According to the invention, the synchronous motor can have means for adjusting the at least one yoke element with respect to the or the other yoke elements. For example, these means may comprise a servomotor, by means of which an adjustment can be achieved in a particularly simple way.

In order to reduce the iron losses, the stator can be made ironless in a development of the synchronous motor according to the invention.

Furthermore, a method for operating a synchronous motor of the type described above is proposed according to the invention, in which at least one of

Yoke elements relative to the or the other yoke elements is adjusted depending on the speed.

The magnetic flux can thereby according to the prescribed adjustment movement, i. by the pivoting movement of the at least one yoke element in

Circumferential direction or by a linear displacement movement thereof can be set. For example, at low speeds, i. low

Motor speeds of the magnetic flux can be set particularly high by the permanent magnets of the yoke elements are aligned at a pivot angle of 0 ° to each other, that in the same direction magnetized permanent magnets are exactly opposite, and by the third Jochzylinders this rests on the thin yoke cylinder outside and , in the case of existing recesses in the third yoke cylinder these to the

Permanent magnets of the thin yoke cylinder are centered. As a result, a high torque with relatively low power is possible.

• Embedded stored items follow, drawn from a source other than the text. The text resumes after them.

(** ** No line matches two commands *)
Definition item_disjoint (a b : item) : bool :=
  match a, b with
  | Kw s, Kw t => negb (String.eqb s t)
  | Kw s, Choice c | Choice c, Kw s => negb (existsb (String.eqb s) c)
  | Choice c, Choice d => forallb (fun s => negb (existsb (String.eqb s) d)) c
  | Range _ _, Range _ _ => false
  | _, _ => true
  end.
Fixpoint disjoint_items (g h : list item) : bool :=
  match g, h with
  | [], [] => false
  | a :: g, b :: h => item_disjoint a b || disjoint_items g h
  | _, _ => true
  end.
Lemma disjoint_items_sound g : forall h l, disjoint_items g h = true -> is_Some (match_items g l) -> match_items h l = None.
Proof.
  induction g as [|a g IH]; intros [|b h] [|t l] Hd Hm; cbn in *; try done; try (by apply is_Some_None in Hm); try (by destruct b); try (by destruct a; apply is_Some_None in Hm).
  apply orb_true_iff in Hd as [Hd|Hd].
  - destruct a as [s|c|lo hi], b as [s'|c'|lo' hi'], t as [w|n|]; cbn in Hd, Hm |- *; try done; try by apply is_Some_None in Hm.
    + destruct (String.eqb_spec s w) as [<-|]; [|by apply is_Some_None in Hm]. rewrite String.eqb_sym. by destruct (String.eqb s s').
    + destruct (String.eqb_spec s w) as [<-|]; [|by apply is_Some_None in Hm]. by destruct (existsb _ c').
    + destruct (existsb (String.eqb w) c) eqn:E; [|by apply is_Some_None in Hm]. destruct (String.eqb_spec s' w) as [<-|]; [|done]. by rewrite E in Hd.
    + destruct (existsb (String.eqb w) c) eqn:E; [|by apply is_Some_None in Hm]. apply existsb_exists in E as (x & Hx & <-%String.eqb_eq).
      rewrite forallb_forall in Hd. specialize (Hd _ Hx). by destruct (existsb _ c').
  - assert (is_Some (match_items g l)) as Hg.
    { destruct a, t; cbn in Hm; try by apply is_Some_None in Hm.
      all: match type of Hm with context [if ?c then _ else _] => destruct c end; try by apply is_Some_None in Hm.
      all: by rewrite ?fmap_is_Some in Hm. }
    specialize (IH _ _ Hd Hg). destruct b, t; try done; cbn; rewrite IH; match goal with |- context [if ?c then _ else _] => by destruct c | |- _ => done end.
Qed.
Lemma commands_unambiguous i j c d l : grammar !! i = Some c -> grammar !! j = Some d ->
  is_Some (match_items c.1 l) -> is_Some (match_items d.1 l) -> i = j.
Proof.
  intros Hc Hd Hm Hn. destruct (decide (i = j)) as [|Hij]; [done|exfalso].
  assert (forallb (fun p => forallb (fun q => bool_decide (p = q)
            || match grammar !! p, grammar !! q with Some a, Some b => disjoint_items a.1 b.1 | _, _ => true end)
          (seq 0 (length grammar))) (seq 0 (length grammar)) = true) as E by by vm_compute.
  rewrite forallb_forall in E. specialize (E i). rewrite forallb_forall in E.
  assert (disjoint_items c.1 d.1 = true) as Hdj.
  { pose proof (lookup_lt_Some _ _ _ Hc). pose proof (lookup_lt_Some _ _ _ Hd). specialize (E ltac:(apply in_seq; lia) j ltac:(apply in_seq; lia)).
    rewrite bool_decide_false in E by done. by rewrite Hc, Hd in E. }
  rewrite (disjoint_items_sound _ _ _ Hdj Hm) in Hn. by apply is_Some_None in Hn.
Qed.

(** ** Writing and reading *)

(** Settings the commands produce, with the evaluation of paths not distributed and
    no change of the local preference of 2^31 or more. *)
Definition pref_ok (p : srx_local_pref) : Prop := if lp_enable p then 0 <= lp_value p < 2 ^ 31 else p = mkLocalPref false false 0.
Record saved_ok (b : bgp) : Prop := mk_saved_ok {
  so_wf : cfg_wf b;
  so_config : 0 <= srx_config b < 32 /\ eval_distr (modes_of b) = false;
  so_window : 0 <= srx_keepWindow b <= 65535;
  so_proxy : in_u 32 (srx_proxyID b);
  so_policy : 0 <= srx_val_policy b < 512;
  so_prefs : Forall pref_ok (srx_loc_pref_roa b ++ srx_loc_pref_bgpsec b ++ srx_loc_pref_aspa b);
  so_roa : srx_default_roaVal b ∈ [SRx_RESULT_VALID; SRx_RESULT_NOTFOUND; SRx_RESULT_INVALID; SRx_RESULT_UNDEFINED];
  so_bgpsec : srx_default_bgpsecVal b ∈ [SRx_RESULT_VALID; SRx_RESULT_INVALID; SRx_RESULT_UNDEFINED];
  so_community : srx_ecommunity_flags b = 0 /\ srx_ecommunity_subcode b = 0
                 \/ (srx_ecommunity_flags b = 1 \/ srx_ecommunity_flags b = 3) /\ 0 <= srx_ecommunity_subcode b <= 255
}.
(** The settings that come back. *)
Definition restored (base b : bgp) : bgp :=
  let m := modes_of b in
  let evals := if eval_origin m && eval_path m && eval_aspa m then 7 else 0 in
  mkBgp (b_as base) (router_id base) (bgp_flags base) (default_local_pref base)
    (if srx_config_check b SRX_CONFIG_DISPLAY_INFO then evals + 16 else evals)
    (srx_keepWindow b) SRX_HANDHAKE_TIMEOUT (srx_proxyID b) (srx_loc_pref_roa b) (srx_loc_pref_bgpsec b) (srx_loc_pref_aspa b)
    (srx_val_policy b) (srx_default_roaVal b) (srx_default_bgpsecVal b) (srx_default_bgpsecVal b)
    (Some (srx_proxyID b, false)) (srx_ecommunity_flags b) (srx_ecommunity_subcode b).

Furthermore, at medium speeds, the magnetic flux can be adjusted so that the efficiency of the entire system is maximum. additionally can continue to operate at high speeds, the permanent-magnet synchronous motor in the field weakening range. This is achieved by pivoting the yoke elements against each other in such a way that magnets magnetized in the same direction are not exactly opposite each other, a gap is formed between the thin and the third yoke element or the recesses of the third yoke element are pivoted between the permanent magnets of the thin yoke element. This enables operation with constant power and thus optimally utilizes the semiconductors of the inverter.

At idle, further, the magnetic flux can be minimized. This is achieved by maximum pivoting or shifting. This also reduces eddy current and iron losses to a minimum.

By the synchronous motor according to the invention, a direct operation can be realized on a vehicle without transmission, so that no

Efficiency losses caused by a transmission. The inventive

Synchronous motor also requires no freewheel, so that a return of the braking energy is possible. When using the synchronous motor at

Bicycles are thus no additional dynamo required.

Further advantages and features of the invention will be explained with reference to the following description of exemplary embodiments with reference to FIGS.

Show it:

Figure 1: Axial cross section through Axialflussmotor Figure 2: Radial cross section through Axialflussmotor

Figure 3: Radial cross section through Axiaiflussmotor with angular offset between

yoke rings

Axial cross section through axial flux motor with linearly displaceable yoke ring Figure 5: Radial cross section through radial flux motor with angular offset between yoke cylinders

Figure 6: Axial cross section through radial flux motor

Figure 7: Radial cross section through radial flux motor with third yoke cylinder

FIG. 1 shows the synchronous motor 1 according to the invention in a sectional view along an axial plane of the rotor shaft 10. The rotor has a first,

Permanent magnets 5 bearing yoke ring 2 and a second, the first yoke ring

2 opposite, permanent magnets 5 supporting yoke ring 3, wherein between the first yoke ring 2 and the second yoke ring 3, a disc-shaped stator 4 is arranged. The stator 4 is connected to a flange 12 via a cylindrical base. The first yoke ring 2 is in contrast rotatably connected to the rotor shaft 10 so that it rotates with the shaft. The second yoke ring

3 also rotates with the rotor shaft 10, but is adjustable relative to the rotor shaft 10 and the first yoke ring 2, respectively. The windings of the stator 4 are disc-shaped and preferably iron-free. Due to the ironless structure, the losses in the run-flat operation are minimal. The magnetic flux, which runs in the direction of the machine axis, is adjustable by the relative rotation of the two yoke rings 2, 3. A flux maximum results when the permanent magnets magnetize the field in phase. In a rotation of the second yoke ring 3 by 30 ° results in the illustrated 12-pole machine by compensation a flux minimum. A cylindrical cover 1 adjoins the radial end of the first yoke ring 2 along the circumference. The second yoke ring 3 may be movably guided by the inside of the cover 11.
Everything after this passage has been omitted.